## Data provided
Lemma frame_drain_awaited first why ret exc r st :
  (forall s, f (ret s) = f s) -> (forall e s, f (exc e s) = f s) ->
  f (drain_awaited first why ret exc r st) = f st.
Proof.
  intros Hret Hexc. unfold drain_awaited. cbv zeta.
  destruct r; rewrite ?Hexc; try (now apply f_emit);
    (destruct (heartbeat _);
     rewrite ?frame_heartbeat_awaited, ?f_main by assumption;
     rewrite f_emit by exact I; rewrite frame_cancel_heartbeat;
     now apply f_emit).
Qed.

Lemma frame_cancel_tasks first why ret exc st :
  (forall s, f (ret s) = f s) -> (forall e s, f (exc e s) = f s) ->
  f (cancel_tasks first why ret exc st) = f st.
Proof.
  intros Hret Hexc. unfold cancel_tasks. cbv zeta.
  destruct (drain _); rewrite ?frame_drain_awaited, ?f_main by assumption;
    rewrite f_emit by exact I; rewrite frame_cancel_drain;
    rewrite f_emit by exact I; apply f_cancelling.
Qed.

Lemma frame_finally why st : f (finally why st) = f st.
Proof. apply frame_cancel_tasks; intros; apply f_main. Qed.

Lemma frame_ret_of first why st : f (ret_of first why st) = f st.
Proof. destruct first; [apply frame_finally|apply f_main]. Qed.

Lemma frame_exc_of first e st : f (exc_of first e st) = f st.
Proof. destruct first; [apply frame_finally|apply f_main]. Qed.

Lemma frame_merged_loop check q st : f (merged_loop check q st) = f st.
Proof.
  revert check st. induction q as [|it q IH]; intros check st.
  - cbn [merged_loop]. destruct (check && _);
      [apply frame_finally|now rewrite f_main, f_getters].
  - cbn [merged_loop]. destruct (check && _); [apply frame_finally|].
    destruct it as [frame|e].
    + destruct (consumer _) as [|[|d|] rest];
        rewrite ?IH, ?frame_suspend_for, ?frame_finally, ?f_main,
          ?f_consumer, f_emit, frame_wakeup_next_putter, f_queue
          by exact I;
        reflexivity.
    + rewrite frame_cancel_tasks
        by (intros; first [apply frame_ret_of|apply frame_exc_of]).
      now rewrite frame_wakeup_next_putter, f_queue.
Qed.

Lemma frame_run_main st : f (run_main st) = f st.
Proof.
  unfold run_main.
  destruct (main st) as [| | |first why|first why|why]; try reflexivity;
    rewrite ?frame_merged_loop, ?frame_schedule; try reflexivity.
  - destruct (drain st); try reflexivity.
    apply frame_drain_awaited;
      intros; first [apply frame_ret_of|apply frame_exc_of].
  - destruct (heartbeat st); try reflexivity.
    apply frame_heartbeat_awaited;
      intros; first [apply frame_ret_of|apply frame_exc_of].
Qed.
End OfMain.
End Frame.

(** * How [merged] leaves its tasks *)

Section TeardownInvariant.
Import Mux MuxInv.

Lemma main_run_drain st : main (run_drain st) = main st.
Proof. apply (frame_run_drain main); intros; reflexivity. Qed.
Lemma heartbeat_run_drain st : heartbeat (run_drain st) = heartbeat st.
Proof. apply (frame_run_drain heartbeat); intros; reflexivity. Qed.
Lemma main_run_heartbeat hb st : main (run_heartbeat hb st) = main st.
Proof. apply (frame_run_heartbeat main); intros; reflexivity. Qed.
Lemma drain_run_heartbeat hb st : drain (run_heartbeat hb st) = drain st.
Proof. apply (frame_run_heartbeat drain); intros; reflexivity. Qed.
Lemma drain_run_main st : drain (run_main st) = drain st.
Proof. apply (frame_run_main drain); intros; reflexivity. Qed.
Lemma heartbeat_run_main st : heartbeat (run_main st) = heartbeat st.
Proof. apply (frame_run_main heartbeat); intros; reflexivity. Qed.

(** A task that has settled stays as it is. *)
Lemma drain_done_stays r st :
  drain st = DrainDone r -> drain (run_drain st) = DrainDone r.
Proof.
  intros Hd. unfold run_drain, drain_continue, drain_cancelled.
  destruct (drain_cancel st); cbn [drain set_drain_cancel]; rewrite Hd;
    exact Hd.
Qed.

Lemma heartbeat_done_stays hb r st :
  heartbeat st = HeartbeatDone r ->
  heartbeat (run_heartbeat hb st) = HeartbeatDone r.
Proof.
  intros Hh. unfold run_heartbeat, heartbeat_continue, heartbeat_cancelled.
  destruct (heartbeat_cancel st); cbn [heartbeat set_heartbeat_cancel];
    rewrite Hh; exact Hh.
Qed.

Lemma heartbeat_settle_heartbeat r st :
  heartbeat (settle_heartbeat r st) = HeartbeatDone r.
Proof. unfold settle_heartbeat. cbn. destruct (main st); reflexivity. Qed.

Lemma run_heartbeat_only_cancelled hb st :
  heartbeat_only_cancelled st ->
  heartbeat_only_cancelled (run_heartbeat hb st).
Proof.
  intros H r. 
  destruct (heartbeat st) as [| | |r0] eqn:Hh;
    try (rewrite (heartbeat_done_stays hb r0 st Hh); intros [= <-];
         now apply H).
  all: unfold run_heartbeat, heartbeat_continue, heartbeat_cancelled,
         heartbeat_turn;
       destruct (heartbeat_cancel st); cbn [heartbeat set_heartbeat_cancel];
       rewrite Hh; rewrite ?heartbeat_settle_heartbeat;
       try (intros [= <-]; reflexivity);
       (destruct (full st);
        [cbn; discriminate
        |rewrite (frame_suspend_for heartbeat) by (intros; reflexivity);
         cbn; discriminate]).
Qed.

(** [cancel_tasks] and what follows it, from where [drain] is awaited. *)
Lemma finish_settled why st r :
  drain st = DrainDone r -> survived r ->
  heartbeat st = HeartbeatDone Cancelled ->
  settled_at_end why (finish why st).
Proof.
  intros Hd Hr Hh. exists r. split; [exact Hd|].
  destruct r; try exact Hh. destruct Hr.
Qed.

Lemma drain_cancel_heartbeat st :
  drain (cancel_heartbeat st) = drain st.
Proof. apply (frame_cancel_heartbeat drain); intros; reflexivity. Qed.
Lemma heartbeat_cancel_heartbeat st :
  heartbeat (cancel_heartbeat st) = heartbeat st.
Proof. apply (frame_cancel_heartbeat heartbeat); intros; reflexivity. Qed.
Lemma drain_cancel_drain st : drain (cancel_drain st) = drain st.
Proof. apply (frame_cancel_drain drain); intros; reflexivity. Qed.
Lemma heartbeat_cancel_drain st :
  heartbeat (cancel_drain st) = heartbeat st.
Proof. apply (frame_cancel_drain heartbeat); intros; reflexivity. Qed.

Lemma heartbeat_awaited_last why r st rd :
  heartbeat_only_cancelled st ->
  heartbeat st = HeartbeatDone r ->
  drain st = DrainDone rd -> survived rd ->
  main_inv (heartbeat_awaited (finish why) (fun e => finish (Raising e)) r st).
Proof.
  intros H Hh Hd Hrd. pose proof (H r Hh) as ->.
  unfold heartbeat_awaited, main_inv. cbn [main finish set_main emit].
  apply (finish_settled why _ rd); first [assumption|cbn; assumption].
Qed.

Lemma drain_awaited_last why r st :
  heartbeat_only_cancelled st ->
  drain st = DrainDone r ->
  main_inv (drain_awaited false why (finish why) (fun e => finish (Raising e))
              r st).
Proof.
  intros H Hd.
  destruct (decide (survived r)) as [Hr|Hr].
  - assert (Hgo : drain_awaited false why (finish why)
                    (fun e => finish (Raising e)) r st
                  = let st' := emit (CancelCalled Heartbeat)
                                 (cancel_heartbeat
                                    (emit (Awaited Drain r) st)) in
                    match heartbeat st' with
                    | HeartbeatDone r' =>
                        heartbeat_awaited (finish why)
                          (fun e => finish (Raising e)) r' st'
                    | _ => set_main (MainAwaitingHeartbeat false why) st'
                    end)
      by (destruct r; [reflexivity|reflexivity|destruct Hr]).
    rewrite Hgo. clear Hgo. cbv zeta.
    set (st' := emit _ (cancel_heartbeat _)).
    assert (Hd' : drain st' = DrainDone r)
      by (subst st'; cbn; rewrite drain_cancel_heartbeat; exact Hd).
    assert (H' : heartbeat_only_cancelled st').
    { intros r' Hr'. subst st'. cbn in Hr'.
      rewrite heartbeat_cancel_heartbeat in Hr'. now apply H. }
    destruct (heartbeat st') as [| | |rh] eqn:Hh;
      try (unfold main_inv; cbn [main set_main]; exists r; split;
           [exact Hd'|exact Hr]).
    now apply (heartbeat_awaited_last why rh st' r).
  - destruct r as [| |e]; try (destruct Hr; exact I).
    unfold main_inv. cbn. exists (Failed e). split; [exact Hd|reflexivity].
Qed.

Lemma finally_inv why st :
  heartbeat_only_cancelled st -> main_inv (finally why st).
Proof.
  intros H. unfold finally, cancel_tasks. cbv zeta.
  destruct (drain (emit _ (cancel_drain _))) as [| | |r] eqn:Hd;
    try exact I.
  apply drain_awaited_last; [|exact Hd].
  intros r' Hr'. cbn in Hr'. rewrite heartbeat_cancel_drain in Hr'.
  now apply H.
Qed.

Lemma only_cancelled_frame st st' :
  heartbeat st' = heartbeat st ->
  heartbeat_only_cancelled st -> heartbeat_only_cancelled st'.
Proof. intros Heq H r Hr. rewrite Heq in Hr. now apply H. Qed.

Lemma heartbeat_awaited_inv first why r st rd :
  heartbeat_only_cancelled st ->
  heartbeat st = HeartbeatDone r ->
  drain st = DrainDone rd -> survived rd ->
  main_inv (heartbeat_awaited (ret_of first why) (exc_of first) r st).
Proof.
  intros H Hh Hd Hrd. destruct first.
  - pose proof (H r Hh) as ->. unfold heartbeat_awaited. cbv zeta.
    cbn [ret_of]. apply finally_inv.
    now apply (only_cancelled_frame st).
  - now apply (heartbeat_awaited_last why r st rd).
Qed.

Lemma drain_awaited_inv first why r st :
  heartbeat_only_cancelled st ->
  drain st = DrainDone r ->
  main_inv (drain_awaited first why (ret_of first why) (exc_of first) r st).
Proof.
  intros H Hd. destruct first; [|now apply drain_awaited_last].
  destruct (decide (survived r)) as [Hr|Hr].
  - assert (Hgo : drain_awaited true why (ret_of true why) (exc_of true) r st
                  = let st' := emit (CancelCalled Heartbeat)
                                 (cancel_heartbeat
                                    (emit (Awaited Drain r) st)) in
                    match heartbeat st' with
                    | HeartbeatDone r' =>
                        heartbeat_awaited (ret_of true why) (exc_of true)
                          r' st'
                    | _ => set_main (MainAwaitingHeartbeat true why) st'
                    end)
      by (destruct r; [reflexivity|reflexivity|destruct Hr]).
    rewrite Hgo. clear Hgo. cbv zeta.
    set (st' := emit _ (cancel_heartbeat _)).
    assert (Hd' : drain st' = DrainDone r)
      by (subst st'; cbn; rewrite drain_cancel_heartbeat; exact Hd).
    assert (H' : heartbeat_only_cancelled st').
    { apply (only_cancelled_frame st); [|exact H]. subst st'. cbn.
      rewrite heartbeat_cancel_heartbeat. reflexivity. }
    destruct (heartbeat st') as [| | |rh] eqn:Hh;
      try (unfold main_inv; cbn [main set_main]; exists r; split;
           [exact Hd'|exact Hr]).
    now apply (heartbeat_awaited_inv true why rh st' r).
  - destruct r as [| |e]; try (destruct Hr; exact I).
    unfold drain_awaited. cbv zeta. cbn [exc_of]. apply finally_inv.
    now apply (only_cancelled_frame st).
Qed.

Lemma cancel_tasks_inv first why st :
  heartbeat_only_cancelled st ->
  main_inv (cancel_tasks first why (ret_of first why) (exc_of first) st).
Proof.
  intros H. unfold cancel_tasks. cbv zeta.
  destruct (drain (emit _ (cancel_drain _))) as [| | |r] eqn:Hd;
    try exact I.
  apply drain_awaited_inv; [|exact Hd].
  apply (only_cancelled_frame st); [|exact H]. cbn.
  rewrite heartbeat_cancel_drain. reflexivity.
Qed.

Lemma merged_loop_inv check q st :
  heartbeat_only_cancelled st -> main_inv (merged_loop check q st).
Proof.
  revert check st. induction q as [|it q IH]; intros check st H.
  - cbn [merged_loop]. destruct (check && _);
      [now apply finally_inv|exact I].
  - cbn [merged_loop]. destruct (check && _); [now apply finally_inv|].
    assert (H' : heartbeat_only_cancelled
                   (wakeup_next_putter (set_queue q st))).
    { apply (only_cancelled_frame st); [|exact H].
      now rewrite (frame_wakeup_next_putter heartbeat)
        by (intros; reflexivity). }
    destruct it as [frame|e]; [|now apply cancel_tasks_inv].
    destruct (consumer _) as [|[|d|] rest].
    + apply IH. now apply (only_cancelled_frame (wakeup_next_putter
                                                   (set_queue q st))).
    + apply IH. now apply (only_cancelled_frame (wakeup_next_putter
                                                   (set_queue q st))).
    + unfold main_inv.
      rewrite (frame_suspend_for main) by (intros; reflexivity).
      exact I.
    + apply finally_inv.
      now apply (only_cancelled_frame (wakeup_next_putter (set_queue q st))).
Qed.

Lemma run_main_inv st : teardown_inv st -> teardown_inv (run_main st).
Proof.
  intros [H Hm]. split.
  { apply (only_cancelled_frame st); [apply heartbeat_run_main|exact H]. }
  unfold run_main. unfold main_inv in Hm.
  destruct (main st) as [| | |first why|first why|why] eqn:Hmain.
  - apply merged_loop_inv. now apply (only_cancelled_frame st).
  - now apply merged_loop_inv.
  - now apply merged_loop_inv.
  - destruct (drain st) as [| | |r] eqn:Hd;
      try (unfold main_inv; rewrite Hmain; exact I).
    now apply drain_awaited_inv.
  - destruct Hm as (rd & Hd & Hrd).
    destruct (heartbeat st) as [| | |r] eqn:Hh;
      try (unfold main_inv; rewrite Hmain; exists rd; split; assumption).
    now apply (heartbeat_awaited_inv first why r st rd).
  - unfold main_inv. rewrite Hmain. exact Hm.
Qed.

## About this task
Only the lines of the data holding the string "revert" are wanted; copy each of them.

## Finished exercise
  revert check st. induction q as [|it q IH]; intros check st.
  revert check st. induction q as [|it q IH]; intros check st H.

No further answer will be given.